From the many conversations I’ve had, it seems clear that there has been a movement underfoot to apply a postmodern lens to our social construction. Ironically, such a lens deconstructs everything, including language and boils it all down to power, often applying various threads of Marxism.

At first this was really just a theoretical lens that made its way into academia in the form of various Critical Theories. Offering a variety of theories in academia sharpens one’s critical thinking skills as students compare and contrast the nuance and complexity of theory and philosophy.

In a previous podcast, Lyell Asher opened our eyes to the transition of this theory from a purely academic exercise, into its implementation in teachers’ colleges. This is what Paul, in this week’s podcast calls praxis, or the practical application of a theory.

As these teachers are emersed in the theory, they then bring it into K-12 classrooms. They are not teaching Critical Theory per se, but they are putting the theory into practice… praxis.

But, as Paul says, every time you move down a level there is a degradation of nuance and this gets rendered into the practice, creating moral imperatives, which in reality, have resulted in a schism, especially between races. A schism that both Andrew and Paul have witnessed, Andrew as a parent at the Brearley School and Paul as a teacher at Grace Church High School.
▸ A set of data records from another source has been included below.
Definition attr_ok (a : PathAttr) : Prop :=
  match a with
  | Origin _ => True
  | AsPath segs | As4Path segs => Forall segment_ok segs
  | NextHop ip => length ip = 4%nat
  | Communities cs => Forall u32 cs
  | MpReach afi _ nh nlri => u16 afi /\ afi <> AFI_IPV4 /\ next_hop_ok nh /\ mp_nlri_ok nlri
  | MpUnreach afi _ nlri => u16 afi /\ afi <> AFI_IPV4 /\ mp_nlri_ok nlri
  end.

Definition item_of (a : PathAttr) : AttrItem :=
  match a with Communities cs => Comm cs | _ => Push a end.

Lemma write_mp_nlri_ok nlri : mp_nlri_ok nlri ->
  write_mp_nlri nlri = Ok (mjoin (write_nlri <$> nlri)).
Proof.
  intros H. unfold write_mp_nlri. destruct (existsb v4 nlri) eqn:E; [|done].
  apply existsb_exists in E as (p & Hp & Hv). apply list_elem_of_In in Hp.
  eapply list.Forall_forall in H as [_ H]; [|done]. congruence.
Qed.

Lemma write_next_hop_ok nh : next_hop_ok nh ->
  exists n o, write_next_hop nh = Z.of_nat n :: o /\ length o = n /\ (n <= 16)%nat /\
    decode_next_hop o = Ok nh.
Proof.
  destruct nh as [o|o]; cbn [next_hop_ok write_next_hop].
  - intros Hl. exists 4%nat, o. split_and!; try done; [lia|]. unfold decode_next_hop. by rewrite decide_True.
  - intros [Hl Hm]. exists 16%nat, o. split_and!; try done. unfold decode_next_hop.
    rewrite decide_False, decide_True by lia. rewrite (take_ge o 16) by lia. by rewrite decide_False.
Qed.

Lemma decode_mp_reach_value afi safi nh nlri :
  attr_ok (MpReach afi safi nh nlri) ->
  decode_mp_reach (be_bytes 2 afi ++ [safi] ++ write_next_hop nh ++ [0] ++ mjoin (write_nlri <$> nlri))
  = Ok (MpReach afi safi nh nlri).
Proof.
  intros (Ha & Hne & Hnh & Hn). destruct (write_next_hop_ok nh Hnh) as (n & o & -> & Ho & _ & Hd).
  destruct (be_bytes_2 afi) as (a & b & E). rewrite E.
  cbn [app]. unfold decode_mp_reach. rewrite <- E, be_val_be_bytes, Nat2Z.id by done.
  rewrite decide_False by len. rewrite <- Ho, take_app_length, Hd. step.
  rewrite drop_app_ge by lia. replace (length o + 1 - length o)%nat with 1%nat by lia. cbn [skipn].
  rewrite bool_decide_eq_false_2 by done. rewrite drop_0. by rewrite (read_write_nlris false) by done.
Qed.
This has been coined, the Long March Through the Institutions, a slogan that Communist student activist Rudi Dutschke used to describe the strategy to create the conditions for revolution. Part of this strategy is to slowly expand the Overton Window – the range of policies politically acceptable to the mainstream – to allow in more extreme views.
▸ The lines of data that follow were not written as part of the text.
(* ===== verification/BgpSession.v ===== *)
(** * BGP session driver (rill-dn42/src/{session,tunnel}/mod.rs)

    One peer: a WireGuard tunnel, a TCP connection inside it, and the state
    machine, decoder, policy and table of the other files, driven by four kinds of
    wake-up ([wake]).  The WireGuard library is the class [Tunn], the user-space
    TCP stack the class [TcpStack]; what the task emits (datagrams, packets for
    the host, route events) is collected in [emitted].  Times are in
    milliseconds. *)

From stdpp Require Import relations.
From S2P Require Import Prelude Net Route BgpWire BgpFsm Rib.

Module BgpSession.
Import Net Route BgpWire BgpFsm.

Definition TUNNEL_MTU : Z := 1400.
Definition DIAL_INTERVAL : Z := 1000.
Definition TX_QUEUE_CAP : nat := 64.

(** [Instant::duration_since], which saturates. *)
Definition since (now t : Z) : Z := Z.max 0 (now - t).

(** ** The tunnel *)

Inductive TunnResult :=
| Done
| TunnErr
| WriteToNetwork (b : list Z)
| WriteToTunnelV4 (b : list Z)
| WriteToTunnelV6 (b : list Z).

Class Tunn := {
  tunn : Type;
  tunn_new : list Z -> list Z -> option (list Z) -> Z -> tunn;
  tunn_encapsulate : tunn -> list Z -> TunnResult * tunn;
  tunn_decapsulate : tunn -> option IpAddr -> list Z -> TunnResult * tunn;
  tunn_update_timers : tunn -> TunnResult * tunn;
  format_handshake_initiation : tunn -> bool -> TunnResult * tunn;
  tunn_established : tunn -> bool
}.

Record WgPeerKeys := mk_keys {
  own_private : list Z;
  peer_public : list Z;
  preshared : option (list Z);
  index : Z
}.

Record DecapOutcome := mk_decap { plaintext : option (list Z); to_send : list (list Z) }.

Section Tunnel.
Context `{T : Tunn}.

Record WgTunnel := mk_tunnel { tun : tunn }.

Definition tunnel_new (k : WgPeerKeys) : WgTunnel :=
  mk_tunnel (tunn_new (own_private k) (peer_public k) (preshared k) (index k)).

Definition ensure_initiated (w : WgTunnel) : list (list Z) * WgTunnel :=
  match format_handshake_initiation (tun w) false with
  | (WriteToNetwork b, t) => ([b], mk_tunnel t)
  | (_, t) => ([], mk_tunnel t)
  end.

Definition encapsulate (w : WgTunnel) (packet : list Z) : list (list Z) * WgTunnel :=
  match tunn_encapsulate (tun w) packet with
  | (WriteToNetwork b, t) => ([b], mk_tunnel t)
  | (_, t) => ensure_initiated (mk_tunnel t)
  end.

(** The turns of the loop of [decapsulate] after the first: [out] is what has been
    collected, [r] the answer of the call made last. *)
Fixpoint decap_loop (fuel : nat) (src : option IpAddr) (out : DecapOutcome) (r : TunnResult) (t : tunn)
    : option (DecapOutcome * WgTunnel) :=
  let next out :=
    match fuel with
    | O => None
    | S fuel => let '(r, t) := tunn_decapsulate t src [] in decap_loop fuel src out r t
    end in
  match r with
  | Done | TunnErr => Some (out, mk_tunnel t)
  | WriteToNetwork b => next (mk_decap (plaintext out) (to_send out ++ [b]))
  | WriteToTunnelV4 b | WriteToTunnelV6 b => next (mk_decap (Some b) (to_send out))
  end.

Definition decapsulate (fuel : nat) (w : WgTunnel) (src : option IpAddr) (datagram : list Z)
    : option (DecapOutcome * WgTunnel) :=
  let '(r, t) := tunn_decapsulate (tun w) src datagram in
  decap_loop fuel src (mk_decap None []) r t.

Fixpoint timer_loop (fuel : nat) (out : list (list Z)) (t : tunn) : option (list (list Z) * WgTunnel) :=
  match fuel with
  | O => None
  | S fuel =>
      match tunn_update_timers t with
      | (WriteToNetwork b, t) => timer_loop fuel (out ++ [b]) t
      | (_, t) => Some (out, mk_tunnel t)
      end
  end.

Definition update_timers (fuel : nat) (w : WgTunnel) : option (list (list Z) * WgTunnel) :=
  timer_loop fuel [] (tun w).

Definition session_established (w : WgTunnel) : bool := tunn_established (tun w).
End Tunnel.

(** ** Configuration and events *)

Record BgpSessionConfig := mk_bgp {
  local_as : Z;
  cfg_bgp_id : list Z;
  peer_as : Z;
  cfg_hold_time : Z;
  own_prefixes : list Prefix;
  whitelist : list Prefix;
  max_prefixes : option Z
}.

Record PeerConfig := mk_peer {
  name : string;
  active : bool;
  endpoint : IpAddr * Z;
  keys : WgPeerKeys;
  local_v4 : list Z;
  local_v6 : list Z;
  peer_v4 : list Z;
  peer_v6 : list Z;
  bgp_port : Z;
  local_bgp_port : Z;
  bgp : BgpSessionConfig
}.

Inductive RouteEvent :=
| SessionUp
| SessionDown
| Changes (cs : list Rib.RouteChange).

(** What the task does to the outside. *)
Inductive output :=
| UdpSend (d : list Z)
| PlaintextOut (p : list Z)
| Event (e : RouteEvent).

(** *** The queue between tunnel and stack *)

Record QueueDevice := mk_device { rx : list (list Z); tx : list (list Z) }.

(** [QueueRx::consume]: the packet the stack reads. *)
Definition rx_consume (d : QueueDevice) : list Z * QueueDevice :=
  match rx d with
  | [] => ([], d)
  | p :: l => (p, mk_device l (tx d))
  end.

(** [QueueTx::consume]: the stack fills a buffer of [len] zeros with [f]. *)
Definition tx_consume (d : QueueDevice) (len : nat) (f : list Z -> list Z) : QueueDevice :=
  mk_device (rx d) (tx d ++ [take len (f (replicate len 0))]).

Definition receive (d : QueueDevice) : bool := negb (bool_decide (rx d = [])).
Definition transmit (d : QueueDevice) : bool := negb (bool_decide (TX_QUEUE_CAP <= length (tx d))%nat).

Inductive Destiny := Netstack (p : list Z) | Data (p : list Z).

Definition classify (pkt v4 v6 : list Z) : option Destiny :=
  match pkt with
  | [] => None
  | v :: _ =>
      let ver := Z.shiftr v 4 in
      let to_self :=
        if bool_decide (ver = 4) && bool_decide (20 <= length pkt)%nat
        then Some (bool_decide (take 4 (drop 16 pkt) = v4))
        else if bool_decide (ver = 6) && bool_decide (40 <= length pkt)%nat
        then Some (bool_decide (take 16 (drop 24 pkt) = v6))
        else None in
      match to_self with
      | Some true => Some (Netstack pkt)
      | Some false => Some (Data pkt)
      | None => None
      end
  end.

(** ** The TCP stack *)

(** The states the driver tells apart. *)
Inductive TcpState := TcpEstablished | TcpClosed | TcpOther.

#[export] Instance TcpState_eq_dec : EqDecision TcpState.
Proof. solve_decision. Defined.

(** The interface with its one socket.  [poll] moves packets between the device
    and the socket; [recv_slice] takes what fits the buffer, [None] is an error;
    [send_slice] says how many bytes were taken; [connect] and [listen] leave the
    stack as it was when they fail. *)
Class TcpStack := {
  stack : Type;
  stack_new : Z -> list Z -> list Z -> stack;
  poll : stack -> Z -> QueueDevice -> stack * QueueDevice;
  tcp_state : stack -> TcpState;
  can_recv : stack -> bool;
  recv_slice : stack -> option (list Z) * stack;
  can_send : stack -> bool;
  send_slice : stack -> list Z -> nat * stack;
  abort : stack -> stack;
  listen : stack -> Z -> stack;
  connect : stack -> list Z -> Z -> list Z -> Z -> stack;
  (** [recv_queue]: bytes waiting to be read. *)
  recv_queue : stack -> nat
}.

(** Reading takes from the queue; dropping the connection does not add to it; what
    is read are bytes; a dropped connection is closed. *)
Class TcpLaws (S : TcpStack) := {
  recv_takes s b s' : recv_slice s = (Some b, s') -> (recv_queue s' + length b = recv_queue s)%nat;
  recv_bytes s b s' : recv_slice s = (Some b, s') -> bytes b;
  abort_queue s : (recv_queue (abort s) <= recv_queue s)%nat;
  abort_closed s : tcp_state (abort s) = TcpClosed;
  recv_state s b s' : recv_slice s = (b, s') -> tcp_state s' = tcp_state s
}.

(** Appends the bytes of a message to be sent; a message that cannot be encoded is
    left out, and closing is the caller's business. *)
Definition queue_action (act : Action) (out : list Z) : list Z :=
  match act with
  | Send m => match encode m [] with (Ok _, b) => out ++ b | _ => out end
  | Close => out
  end.

Definition export_messages (export : Policy.ExportPolicy) (cfg : PeerConfig) : list Message :=
  let p4 := List.filter v4 (Policy.own_prefixes export) in
  let p6 := List.filter (fun p => negb (v4 p)) (Policy.own_prefixes export) in
  let path := [mk_segment false [local_as (bgp cfg)]] in
  (if decide (p4 = []) then []
   else [Update (mk_update [] [Origin 0; AsPath path; NextHop (local_v4 cfg)] p4)]) ++
  (if decide (p6 = []) then []
   else [Update (mk_update [] [Origin 0; AsPath path; MpReach AFI_IPV6 SAFI_UNICAST (V6 (local_v6 cfg)) p6] [])]) ++
  [Update (mk_update [] [] [])].

(** The order in which the table's hash map is walked. *)
Class RibOrder := rib_keys : gmap Rib.PfxKey Rib.PeerPaths -> list Rib.PfxKey.
Class RibOrderLaws (Q : RibOrder) := rib_keys_all m : rib_keys m ≡ₚ (map_to_list m).*1.

Section Round.
Context `{T : Tunn} `{K : TcpStack} `{Q : RibOrder} (cfg : PeerConfig).

Record Round := mk_round {
  device : QueueDevice;
  sockets : stack;
  tunnel : WgTunnel;
  fsm : BgpFsm;
  policy : Policy.ImportPolicy;
  rib : gmap Rib.PfxKey Rib.PeerPaths;
  frame_reader : FrameReader;
  bgp_out : list Z;
  was_established : bool;
  ever_established : bool;
  open_sent : bool;
  last_rx : Z;
  last_keepalive : Z;
  last_dial : Z;
  started : Z;
  emitted : list output
}.

Definition set_device (r : Round) d := mk_round d (sockets r) (tunnel r) (fsm r) (policy r) (rib r) (frame_reader r)
  (bgp_out r) (was_established r) (ever_established r) (open_sent r) (last_rx r) (last_keepalive r) (last_dial r) (started r) (emitted r).
Definition set_sockets (r : Round) s := mk_round (device r) s (tunnel r) (fsm r) (policy r) (rib r) (frame_reader r)
  (bgp_out r) (was_established r) (ever_established r) (open_sent r) (last_rx r) (last_keepalive r) (last_dial r) (started r) (emitted r).
Definition set_tunnel (r : Round) t := mk_round (device r) (sockets r) t (fsm r) (policy r) (rib r) (frame_reader r)
  (bgp_out r) (was_established r) (ever_established r) (open_sent r) (last_rx r) (last_keepalive r) (last_dial r) (started r) (emitted r).
Definition set_fsm (r : Round) f := mk_round (device r) (sockets r) (tunnel r) f (policy r) (rib r) (frame_reader r)
  (bgp_out r) (was_established r) (ever_established r) (open_sent r) (last_rx r) (last_keepalive r) (last_dial r) (started r) (emitted r).
Definition set_rib (r : Round) b p := mk_round (device r) (sockets r) (tunnel r) (fsm r) p b (frame_reader r)
  (bgp_out r) (was_established r) (ever_established r) (open_sent r) (last_rx r) (last_keepalive r) (last_dial r) (started r) (emitted r).
Definition set_reader (r : Round) fr := mk_round (device r) (sockets r) (tunnel r) (fsm r) (policy r) (rib r) fr
  (bgp_out r) (was_established r) (ever_established r) (open_sent r) (last_rx r) (last_keepalive r) (last_dial r) (started r) (emitted r).
Definition set_out (r : Round) o := mk_round (device r) (sockets r) (tunnel r) (fsm r) (policy r) (rib r) (frame_reader r)
  o (was_established r) (ever_established r) (open_sent r) (last_rx r) (last_keepalive r) (last_dial r) (started r) (emitted r).
Definition set_up (r : Round) := mk_round (device r) (sockets r) (tunnel r) (fsm r) (policy r) (rib r) (frame_reader r)
  (bgp_out r) true true (open_sent r) (last_rx r) (last_keepalive r) (last_dial r) (started r) (emitted r).
Definition set_open (r : Round) b := mk_round (device r) (sockets r) (tunnel r) (fsm r) (policy r) (rib r) (frame_reader r)
  (bgp_out r) (was_established r) (ever_established r) b (last_rx r) (last_keepalive r) (last_dial r) (started r) (emitted r).
Definition set_last_rx (r : Round) t := mk_round (device r) (sockets r) (tunnel r) (fsm r) (policy r) (rib r) (frame_reader r)
  (bgp_out r) (was_established r) (ever_established r) (open_sent r) t (last_keepalive r) (last_dial r) (started r) (emitted r).
Definition set_last_keepalive (r : Round) t := mk_round (device r) (sockets r) (tunnel r) (fsm r) (policy r) (rib r) (frame_reader r)
  (bgp_out r) (was_established r) (ever_established r) (open_sent r) (last_rx r) t (last_dial r) (started r) (emitted r).
Definition set_last_dial (r : Round) t := mk_round (device r) (sockets r) (tunnel r) (fsm r) (policy r) (rib r) (frame_reader r)
  (bgp_out r) (was_established r) (ever_established r) (open_sent r) (last_rx r) (last_keepalive r) t (started r) (emitted r).
Definition emit (r : Round) (os : list output) := mk_round (device r) (sockets r) (tunnel r) (fsm r) (policy r) (rib r) (frame_reader r)
  (bgp_out r) (was_established r) (ever_established r) (open_sent r) (last_rx r) (last_keepalive r) (last_dial r) (started r) (emitted r ++ os).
Through this Long March, like the Overton Window, the parameters of Marxism shifted to address new challenges. Marxism 1.0, Karl Marx’s original theory, focused on the disparities between the proletariat and bourgeoisie. Leninism brought about Marxism 2.0 that institutionalized Marxism creating a vanguard, which applied it to state institutions. When the Middle Class flourished, falsifying a lot of the original tenets of Marxism, a Cultural Marxism was introduced through the Frankfurt School in Critical Theory. This happiness and comfort just wouldn’t do for a revolution. These were the seeds of the latest iteration, Marxism 4.0, or Identity Marxism.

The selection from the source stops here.